Business

BoB eyes record P5.1bn debt for gov't

Tough task: The BoB is the government’s agent in an increasingly expensive and tightening capital market PIC: MORERI SEJAKGOMO
 
Tough task: The BoB is the government’s agent in an increasingly expensive and tightening capital market PIC: MORERI SEJAKGOMO

Prior to the January 30 auction the highest amount ever sought by the central bank in its monthly forays into the capital market was P4.6 billion in January 2025.

Under government’s P55 billion domestic note issuance programme, the BoB floats bonds and Treasury Bills (TB) each month to raise debt for government in the capital market. At the auctions, primary dealers, who are exclusively banks, compete to lend to the government by offering the yields or returns they are seeking.

Publicly available data shows that both the actual yields and the demands for yields at each monthly auction have been rising sharply since late 2024, due largely to the sovereign credit downgrades, the government’s uncertain fiscal outlook and escalating interest rates.

On January 30, the BoB will float three TBs each seeking P1.5 billion with maturities ranging from three to 12 months, as well as three bonds each seeking P200 million with maturities ranging from 2031 to 2050.

The auction comes as the central bank struggles to raise funds for government in the capital market, due to the rejection of demands for higher yields as well as constrained liquidity in the market.
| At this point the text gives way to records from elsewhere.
(** X18.  A line whose first token is APPLY_SUBSTANCE, REMOVE_SUBSTANCE or
    ATTACK and whose second token is Freedom, if it leads to a call at all,
    leads to the refusal line of that command and no change, in its short
    form and with any number of further tokens. *)
Theorem freedom_is_refused_in_every_form
        (rest : list string) (m : Manager) (c : Command) :
  (dispatch ("APPLY_SUBSTANCE" :: "Freedom" :: rest)%string = Call c ->
   exec m c = (m, [CannotApplyInFreedom])) /\
  (dispatch ("REMOVE_SUBSTANCE" :: "Freedom" :: rest)%string = Call c ->
   exec m c = (m, [CannotRemoveInFreedom])) /\
  (dispatch ("ATTACK" :: "Freedom" :: rest)%string = Call c ->
   exec m c = (m, [CannotAttackInFreedom])).
Proof.
  unfold dispatch. cbn [String.eqb Ascii.eqb Bool.eqb tokenAt nth].
  repeat split; intros H;
    repeat match type of H with
           | (if ?b then _ else _) = _ => destruct b
           end;
    try discriminate;
    (apply withIndex_Call in H; destruct H as (pos & ->))
    || (apply withIndices_Call in H; destruct H as (p1 & p2 & ->));
    reflexivity.
Qed.

Lemma freedom_is_refused_in_every_form_witness :
  dispatch ["ATTACK"; "Freedom"; "0"; "1"; "2"]%string
  = Call (ATTACK "Freedom" "0" 1 2) /\
  exec emptyManager (ATTACK "Freedom" "0" 1 2)
  = (emptyManager, [CannotAttackInFreedom]).
Proof.
  split; [reflexivity|].
  apply (proj2 (proj2 (freedom_is_refused_in_every_form
                         ["0"; "1"; "2"]%string emptyManager
                         (ATTACK "Freedom" "0" 1 2)))).
  reflexivity.
Defined.

(** ** Tokens *)

Lemma string_app_nil_r (s : string) : (s ++ "")%string = s.
Proof. induction s as [|c s IH]; [reflexivity|]. cbn. now rewrite IH. Qed.

Lemma string_app_assoc (s1 s2 s3 : string) :
  ((s1 ++ s2) ++ s3)%string = (s1 ++ (s2 ++ s3))%string.
Proof. induction s1 as [|c s1 IH]; [reflexivity|]. cbn. now rewrite IH. Qed.

Lemma spaceFree_app (s1 s2 : string) :
  spaceFree (s1 ++ s2) = spaceFree s1 && spaceFree s2.
Proof.
  induction s1 as [|c s1 IH]; [reflexivity|].
  cbn. now rewrite IH, andb_assoc.
Qed.

Lemma tokensFrom_words (line w : string) :
  spaceFree w = true -> Forall isWord (tokensFrom line w).
Proof.
  revert w. induction line as [|c rest IH]; intros w Hw; cbn [tokensFrom].
  - destruct w; constructor; [|constructor]. split; [discriminate|exact Hw].
  - destruct (isspace c) eqn:Hc.
    + destruct w; [now apply IH|].
      constructor; [split; [discriminate|exact Hw]|now apply IH].
    + apply IH. rewrite spaceFree_app, Hw. cbn. now rewrite Hc.
Qed.

(** Reading on through a word. *)
Lemma tokensFrom_through_word (w' s w : string) :
  spaceFree w' = true ->
  tokensFrom (w' ++ s) w = tokensFrom s (w ++ w').
Proof.
  revert w. induction w' as [|c w' IH]; intros w Hw.
  - now rewrite string_app_nil_r.
  - cbn in Hw. apply andb_true_iff in Hw. destruct Hw as [Hc Hw].
    apply negb_true_iff in Hc. cbn [append tokensFrom]. rewrite Hc.
    rewrite (IH _ Hw), string_app_assoc. reflexivity.
Qed.

(** X19.  The tokens of a line are words: none is empty and none has white
    space in it, so [stoi] is only ever given a string that starts with
    what it is to parse.  And words joined by single blanks are read back as
    those words. *)
Theorem tokens_are_the_words :
  (forall line, Forall isWord (tokens line)) /\
  (forall ws, Forall isWord ws -> tokens (String.concat " " ws) = ws).
Proof.
  split.
  - intros line. now apply tokensFrom_words.
  - unfold tokens. induction 1 as [|x ws [Hx Sx] F IH]; [reflexivity|].
    destruct ws as [|y ws].
    + cbn [concat]. rewrite <- (string_app_nil_r x) at 1.
      rewrite (tokensFrom_through_word x _ _ Sx). cbn [append tokensFrom].
      destruct x; [contradiction|reflexivity].
    + change (concat " " (x :: y :: ws))
        with (x ++ " " ++ concat " " (y :: ws))%string.
      rewrite (tokensFrom_through_word x _ _ Sx).
      cbn [append tokensFrom]. rewrite IH.
      change (isspace " ") with true. cbn iota.
      destruct x; [contradiction|reflexivity].
Qed.
(** X12: with a string as filePath, the classifier answers true exactly
    when the last component of the path, trailing slashes aside, is at
    least one character followed by .vue, or the text is white space
    followed by [<]. *)
Theorem vue_paths_by_extension (code : js_string) (o : obj) (p : js_string) :
  get o "filePath" = JStr p →
  (path_extname p = js ".vue" ↔ has_vue_extension p) ∧
  (isVueFile code o = inr true ↔ has_vue_extension p ∨ begins_with_lt code).
Proof.
  intros Hp.
  assert (Hext : path_extname p = js ".vue" ↔ has_vue_extension p).
  { split; [apply extname_vue_backward|].
    intros (pre & c & slashes & -> & Hc & Hsl).
    by apply extname_vue_forward. }
  split; [done|].
  rewrite (isVueFile_string code o p Hp).
  rewrite <- Hext, <- STARTS_WITH_LT_test_spec, <- str_eqb_true.
  rewrite <- orb_true_iff. split; [by intros [= ->]|by intros ->].
Qed.

Lemma vue_paths_by_extension_witness :
  isVueFile Sample.doc_plain {[ "filePath" := JStr (js "src/App.vue/") ]} =
  inr true.
Proof.
  apply (vue_paths_by_extension Sample.doc_plain
           {[ "filePath" := JStr (js "src/App.vue/") ]}
           (js "src/App.vue/")).
  - reflexivity.
  - left. exists (js "src/Ap"), 112%N, (js "/").
    split; [reflexivity|]. split; [discriminate|].
    vm_compute. repeat constructor.
Defined.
A Finance ministry paper released this week estimated that since the start of the 2025–2026 financial year, the government bond issuance programme had only achieved a 37% allotment rate.

The lion’s share of the funds the BoB has been able to raise for the government in its monthly auctions has been on the shorter end of the spectrum, being the three-, six-, and 12-month TBs, albeit at increasingly higher yields.
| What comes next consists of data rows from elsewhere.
(** * The local camera search index of verkcli

    A shallow embedding of [internal/cli/cameras_index.go] (index path
    derivation, index rebuild, label patch, query construction, status,
    search, fetch of the inventory, build command) and of the code that it
    relies on: [pickString], the extraction of the cameras of a response
    and the listing of cameras, and the configuration with its profiles;
    with the properties of the index that its specification states, and
    more properties of this code. *)

From Stdlib Require Import ZArith Ascii String DecimalString DecimalPos.
From stdpp Require Import base option list gmap sorting.

Local Open Scope Z_scope.

(** ** Go strings

    Go strings are byte sequences that the code below reads rune by rune
    ([for _, r := range s], [strings.ToLower], [strings.TrimSpace],
    [strings.Fields]).  A string is modelled as the list of its code
    points; this is exact for valid UTF-8 text, which is what JSON decoding
    produces. *)

Definition rune := Z.
Definition gostring := list rune.

Definition rune_of_ascii (c : ascii) : rune := Z.of_N (N_of_ascii c).

(** [go "abc"] is the Go string literal ["abc"] (ASCII literals only). *)
Fixpoint go (s : string) : gostring :=
  match s with
  | EmptyString => []
  | String c s' => rune_of_ascii c :: go s'
  end.

Definition in_range (lo hi r : rune) : bool := (lo <=? r) && (r <=? hi).

(** [r >= 'a' && r <= 'z'] and [r >= '0' && r <= '9']. *)
Definition is_lower_az (r : rune) : bool := in_range 97 122 r.
Definition is_digit_09 (r : rune) : bool := in_range 48 57 r.

(** [unicode.IsSpace]: the White_Space property of Unicode. *)
Definition unicode_IsSpace (r : rune) : bool :=
  in_range 9 13 r || (r =? 32) || (r =? 0x85) || (r =? 0xA0) || (r =? 0x1680)
  || in_range 0x2000 0x200A r || (r =? 0x2028) || (r =? 0x2029)
  || (r =? 0x202F) || (r =? 0x205F) || (r =? 0x3000).

(** [unicode.ToLower].  The ASCII and Latin-1 capitals are listed, and the
    two capitals outside ASCII whose lower case is an ASCII letter: U+0130
    (capital I with dot above, lower case [i]) and U+212A (Kelvin sign,
    lower case [k]).  The functions of this file look at a lowered rune only
    to ask whether it is in [a-z0-9._-]; no other entry of Go's case table
    yields such a rune, so the other entries are left out. *)
Definition unicode_ToLower (r : rune) : rune :=
  if in_range 65 90 r then r + 32
  else if r =? 0x130 then 105
  else if r =? 0x212A then 107
  else if in_range 0xC0 0xDE r && negb (r =? 0xD7) then r + 32
  else r.

(** [strings.ToLower]. *)
Definition ToLower (s : gostring) : gostring := map unicode_ToLower s.

(** [strings.TrimLeftFunc] / [strings.TrimRightFunc]. *)
Fixpoint TrimLeftFunc (f : rune -> bool) (s : gostring) : gostring :=
  match s with
  | [] => []
  | r :: s' => if f r then TrimLeftFunc f s' else s
  end.

Definition TrimRightFunc (f : rune -> bool) (s : gostring) : gostring :=
  rev (TrimLeftFunc f (rev s)).

Definition TrimFunc (f : rune -> bool) (s : gostring) : gostring :=
  TrimRightFunc f (TrimLeftFunc f s).

(** [strings.TrimSpace]. *)
Definition TrimSpace (s : gostring) : gostring := TrimFunc unicode_IsSpace s.

(** [strings.Trim(s, cutset)]. *)
Definition Trim (s cutset : gostring) : gostring :=
  TrimFunc (fun r => bool_decide (r ∈ cutset)) s.

(** The first token of [ts] gets [r] in front (the word being read goes on). *)
Definition push_rune (r : rune) (ts : list gostring) : list gostring :=
  match ts with
  | [] => [[r]]
  | t :: ts' => (r :: t) :: ts'
  end.

(** [strings.Fields]: the maximal runs of runes that are not white space. *)
Fixpoint Fields (s : gostring) : list gostring :=
  match s with
  | [] => []
  | r :: s' =>
      if unicode_IsSpace r then Fields s'
      else match s' with
           | [] => [[r]]
           | r' :: _ =>
               if unicode_IsSpace r' then [r] :: Fields s'
               else push_rune r (Fields s')
           end
  end.

(** [strings.Join]. *)
Fixpoint Join (elems : list gostring) (sep : gostring) : gostring :=
  match elems with
  | [] => []
  | [e] => e
  | e :: rest => e ++ sep ++ Join rest sep
  end.

(** Go functions that return [(T, error)]. *)
Inductive result (A : Type) : Type :=
  | Ok (a : A)
  | Err (msg : string).
Arguments Ok {A} a.
Arguments Err {A} msg.

Definition is_err {A} (r : result A) : bool :=
  match r with Ok _ => false | Err _ => true end.

(** ** Query construction *)

Module Query.

(** The rune written to the builder for the rune [r] of the lowered query. *)
Definition token_rune (r : rune) : rune :=
  if is_lower_az r then r
  else if is_digit_09 r then r
  else 32.

Definition tokenizeQuery (q : gostring) : list gostring :=
  let q := ToLower q in
  let b := map token_rune q in
  let parts := Fields b in
  parts.

Definition camerasSearchStopwords : gset gostring :=
  list_to_set (go <$> [
    "a"; "an"; "and"; "are"; "at"; "by"; "for"; "from";
    "in"; "into"; "is"; "near"; "of"; "on"; "or"; "the"; "to"; "with";
    "camera"; "cameras"
  ]%string).

Definition is_stopword (t : gostring) : bool :=
  bool_decide (t ∈ camerasSearchStopwords).

(** The filter loop of [buildFTSQuery].  [keep := toks[:0]] shares the
    backing array of [toks]: [append(keep, t)] writes [t] at index
    [len(keep)] of that array.  [arr] is the array, [i] the index the
    [range] reads next, [k] the length of [keep], [n] the iterations left. *)
Fixpoint keep_loop (n i k : nat) (arr : list gostring) : nat * list gostring :=
  match n with
  | O => (k, arr)
  | S n' =>
      match arr !! i with
      | None => (k, arr)
      | Some t =>
          if is_stopword t then keep_loop n' (S i) k arr
          else keep_loop n' (S i) (S k) (<[k := t]> arr)
      end
  end.

(** The second loop: [terms = append(terms, t+"*")], empty tokens skipped. *)
Fixpoint prefix_terms (keep : list gostring) : list gostring :=
  match keep with
  | [] => []
  | t :: rest =>
      match t with
      | [] => prefix_terms rest
      | _ => (t ++ go "*") :: prefix_terms rest
      end
  end.

Definition no_tokens : string := "query has no searchable tokens".

Definition buildFTSQuery (q : gostring) : result gostring :=
  let toks := tokenizeQuery q in
  let '(k, arr) := keep_loop (length toks) 0 0 toks in
  let keep := take k arr in
  let keep :=
    if (length keep =? 0)%nat then take (length toks) arr else keep in
  if (length keep =? 0)%nat then Err no_tokens
  else
    let terms := prefix_terms keep in
    if (length terms =? 0)%nat then Err no_tokens
    else Ok (Join terms (go " AND ")).

End Query.

(** ** Field extraction from raw records *)

(** A JSON number, decoded to [float64].  [pickString] asks whether the
    number is integral ([t == float64(int64(t))]) and prints [int64(t)] in
    base 10 when it is, and [strconv.FormatFloat(t, 'f', -1, 64)] when it is
    not; the second text is carried by the value. *)
Inductive float64 : Type :=
  | FIntegral (i : Z)
  | FFraction (text : gostring).

(** The dynamic values ([any]) of a decoded record, by the cases of the type
    switch of [pickString].  [AStringer] carries what [String()] returns;
    [AOther] is any value of another type (nil, slices, nested objects). *)
Inductive any : Type :=
  | AString (s : gostring)
  | AStringer (text : gostring)
  | AFloat64 (t : float64)
  | ABool (b : bool)
  | AOther.

(** [strconv.FormatInt(i, 10)]. *)
Definition FormatInt (i : Z) : gostring :=
  go (NilEmpty.string_of_int (Z.to_int i)).

(** The arm of the type switch taken for [v], if any. *)
Definition stringOf (v : any) : option gostring :=
  match v with
  | AString t => Some t
  | AStringer text => Some text
  | AFloat64 (FIntegral i) => Some (FormatInt i)
  | AFloat64 (FFraction text) => Some text
  | ABool b => Some (if b then go "true" else go "false")
  | AOther => None
  end.

Fixpoint pickString (m : gmap gostring any) (keys : list gostring) : gostring :=
  match keys with
  | [] => []
  | k :: keys' =>
      match m !! k with
      | Some v =>
          match stringOf v with
          | Some s => s
          | None => pickString m keys'
          end
      | None => pickString m keys'
      end
  end.

Fixpoint firstNonEmpty (vs : list gostring) : gostring :=
  match vs with
  | [] => []
  | v :: vs' =>
      match TrimSpace v with
      | [] => firstNonEmpty vs'
      | _ => v
      end
  end.

(** ** Index path derivation *)

Module Path.

Definition slash : rune := 47.

(** The elements of a path between its separators. *)
Fixpoint split_path (s : gostring) : list gostring :=
  match s with
  | [] => [[]]
  | r :: s' =>
      if r =? slash then [] :: split_path s'
      else push_rune r (split_path s')
  end.

Definition dot : gostring := go ".".
Definition dotdot : gostring := go "..".

(** One element read by [filepath.Clean]; [out] holds the elements kept so
    far, last one first. *)
Definition clean_step (rooted : bool) (out : list gostring) (e : gostring)
  : list gostring :=
  if bool_decide (e = []) then out
  else if bool_decide (e = dot) then out
  else if bool_decide (e = dotdot) then
    match out with
    | top :: out' =>
        if bool_decide (top = dotdot) then e :: out else out'
    | [] => if rooted then out else [e]
    end
  else e :: out.

Definition is_rooted (s : gostring) : bool :=
  match s with
  | r :: _ => r =? slash
  | [] => false
  end.

Definition render (rooted : bool) (out : list gostring) : gostring :=
  match rooted, out with
  | true, _ => slash :: Join (rev out) [slash]
  | false, [] => dot
  | false, _ => Join (rev out) [slash]
  end.

(** [filepath.Clean] on a Unix path: empty and [.] elements go, [..] removes
    the element before it, [..] at the root goes, and the empty path is
    [.]. *)
Definition Clean (s : gostring) : gostring :=
  render (is_rooted s) (fold_left (clean_step (is_rooted s)) (split_path s) []).

(** [filepath.Join]: empty elements are ignored, the rest is joined with the
    separator and cleaned; no element at all gives the empty string. *)
Definition drop_empty (elem : list gostring) : list gostring :=
  filter (fun e => e ≠ []) elem.

Definition filepath_Join (elem : list gostring) : gostring :=
  match drop_empty elem with
  | [] => []
  | es => Clean (Join es [slash])
  end.

Definition sanitize_rune (r : rune) : rune :=
  if is_lower_az r then r
  else if is_digit_09 r then r
  else if (r =? 46) || (r =? 45) || (r =? 95) then r
  else 95.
The BoB and the government would ideally prefer more of the funding to come from longer-maturing bonds, as this would help lock in borrowing costs over longer periods and avoid the interest rate risks involved in rolling over shorter-term notes.

The funds from the auctions are critical for plugging the budget deficit, which this financial year is expected to reach more than P9.2 billion or 3.3 percent of GDP, due to the prolonged downturn in diamonds.
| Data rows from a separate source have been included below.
(** * EscrowService: the escrow state machine, its views and the expiry sweep

    A shallow embedding of [escrow/models.py], [escrow/permissions.py],
    [escrow/serializers.py], [escrow/views.py] and [escrow/tasks.py].

    - The [escrow] table is a finite map from primary keys to rows.
    - A model instance ([self] in the Python methods) is a primary key
      together with an in-memory copy of the columns; it may be out of date
      with respect to the table.
    - Model methods take the instance and the table and return the raised
      exception (if any), the mutated instance and the new table.
    - Timestamps are integers (microseconds), amounts are integers
      (hundredths, [decimal_places=2]). *)

From stdpp Require Import gmap strings list fin_maps sorting.
From Stdlib Require Import ZArith Lia.

Local Open Scope string_scope.
Local Open Scope Z_scope.

(** ** Data model (models.py) *)

Definition Time := Z.
Definition Decimal := Z.

(** [Escrow.State] *)
Inductive State := CREATED | FUNDED | RELEASED | REFUNDED | EXPIRED.

#[global] Instance State_eq_dec : EqDecision State.
Proof. solve_decision. Defined.

(** The terminal states of the docstring
    [CREATED -> FUNDED -> [RELEASED | REFUNDED | EXPIRED]]. *)
Definition is_terminal (s : State) : bool :=
  match s with
  | RELEASED | REFUNDED | EXPIRED => true
  | CREATED | FUNDED => false
  end.

(** The columns of one row of the table (every model field but [id]). *)
Record Row := mkRow {
  buyer_id : string;
  seller_id : string;
  amount : Decimal;
  currency : string;
  state : State;
  expires_at : option Time;
  created_at : Time;
  updated_at : Time;
  funded_at : option Time;
  released_at : option Time;
  refunded_at : option Time;
  expired_at : option Time;
  version : Z
}.

#[global] Instance Row_eq_dec : EqDecision Row.
Proof. solve_decision. Defined.

(** A model instance: [self.pk] and the attribute values it holds. *)
Record Escrow := mkEscrow {
  pk : Z;
  row :> Row
}.

#[global] Instance Escrow_eq_dec : EqDecision Escrow.
Proof. solve_decision. Defined.

(** The table, keyed by primary key. *)
Abbreviation Table := (gmap Z Row).

(** *** Attribute assignment *)

Definition set_state (v : State) (r : Row) : Row :=
  mkRow (buyer_id r) (seller_id r) (amount r) (currency r) v (expires_at r)
        (created_at r) (updated_at r) (funded_at r) (released_at r)
        (refunded_at r) (expired_at r) (version r).

Definition set_expires_at (v : option Time) (r : Row) : Row :=
  mkRow (buyer_id r) (seller_id r) (amount r) (currency r) (state r) v
        (created_at r) (updated_at r) (funded_at r) (released_at r)
        (refunded_at r) (expired_at r) (version r).

Definition set_updated_at (v : Time) (r : Row) : Row :=
  mkRow (buyer_id r) (seller_id r) (amount r) (currency r) (state r) (expires_at r)
        (created_at r) v (funded_at r) (released_at r)
        (refunded_at r) (expired_at r) (version r).

Definition set_funded_at (v : option Time) (r : Row) : Row :=
  mkRow (buyer_id r) (seller_id r) (amount r) (currency r) (state r) (expires_at r)
        (created_at r) (updated_at r) v (released_at r)
        (refunded_at r) (expired_at r) (version r).

Definition set_released_at (v : option Time) (r : Row) : Row :=
  mkRow (buyer_id r) (seller_id r) (amount r) (currency r) (state r) (expires_at r)
        (created_at r) (updated_at r) (funded_at r) v
        (refunded_at r) (expired_at r) (version r).

Definition set_refunded_at (v : option Time) (r : Row) : Row :=
  mkRow (buyer_id r) (seller_id r) (amount r) (currency r) (state r) (expires_at r)
        (created_at r) (updated_at r) (funded_at r) (released_at r)
        v (expired_at r) (version r).

Definition set_expired_at (v : option Time) (r : Row) : Row :=
  mkRow (buyer_id r) (seller_id r) (amount r) (currency r) (state r) (expires_at r)
        (created_at r) (updated_at r) (funded_at r) (released_at r)
        (refunded_at r) v (version r).

Definition set_version (v : Z) (r : Row) : Row :=
  mkRow (buyer_id r) (seller_id r) (amount r) (currency r) (state r) (expires_at r)
        (created_at r) (updated_at r) (funded_at r) (released_at r)
        (refunded_at r) (expired_at r) v.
The BoB and the government have been engaging capital market participants in order to restore confidence in the direction of the fiscus and to manage the costs of the debt the government is seeking in the local market.

“Indeed, we have seen some poor performance, but in September we held our inaugural road show where we brought into the room investors, as well as primary dealers, just to speak about developments in the domestic market, as well as government being there to provide information in terms of the fiscals,” Baitshenotse Mmopelwa, the director of Financial Markets told BusinessWeek last month.

“Generally, when we get this pricing, sometimes investors do not understand where the government is, or at least are asking for some transparency,” she added.

At the last auction of government notes, held on Christmas Eve, the central bank auctioned off the three and six-month TBs, seeking P3 billion in total, but only raised P1.47 billion with 11 successful bids out of 23 submitted.

The highest bid rate received rose to 19.3% for the three-month bill, from 18.1% at the November auction, while that for the six-month bill rose to 19.9% compared to 18.8% in November. The weighted average yield of winning bids rose to 8.5 percent and 9.3 percent for the three and six month T-bill, compared to 8.1 percent and nine percent in November, respectively.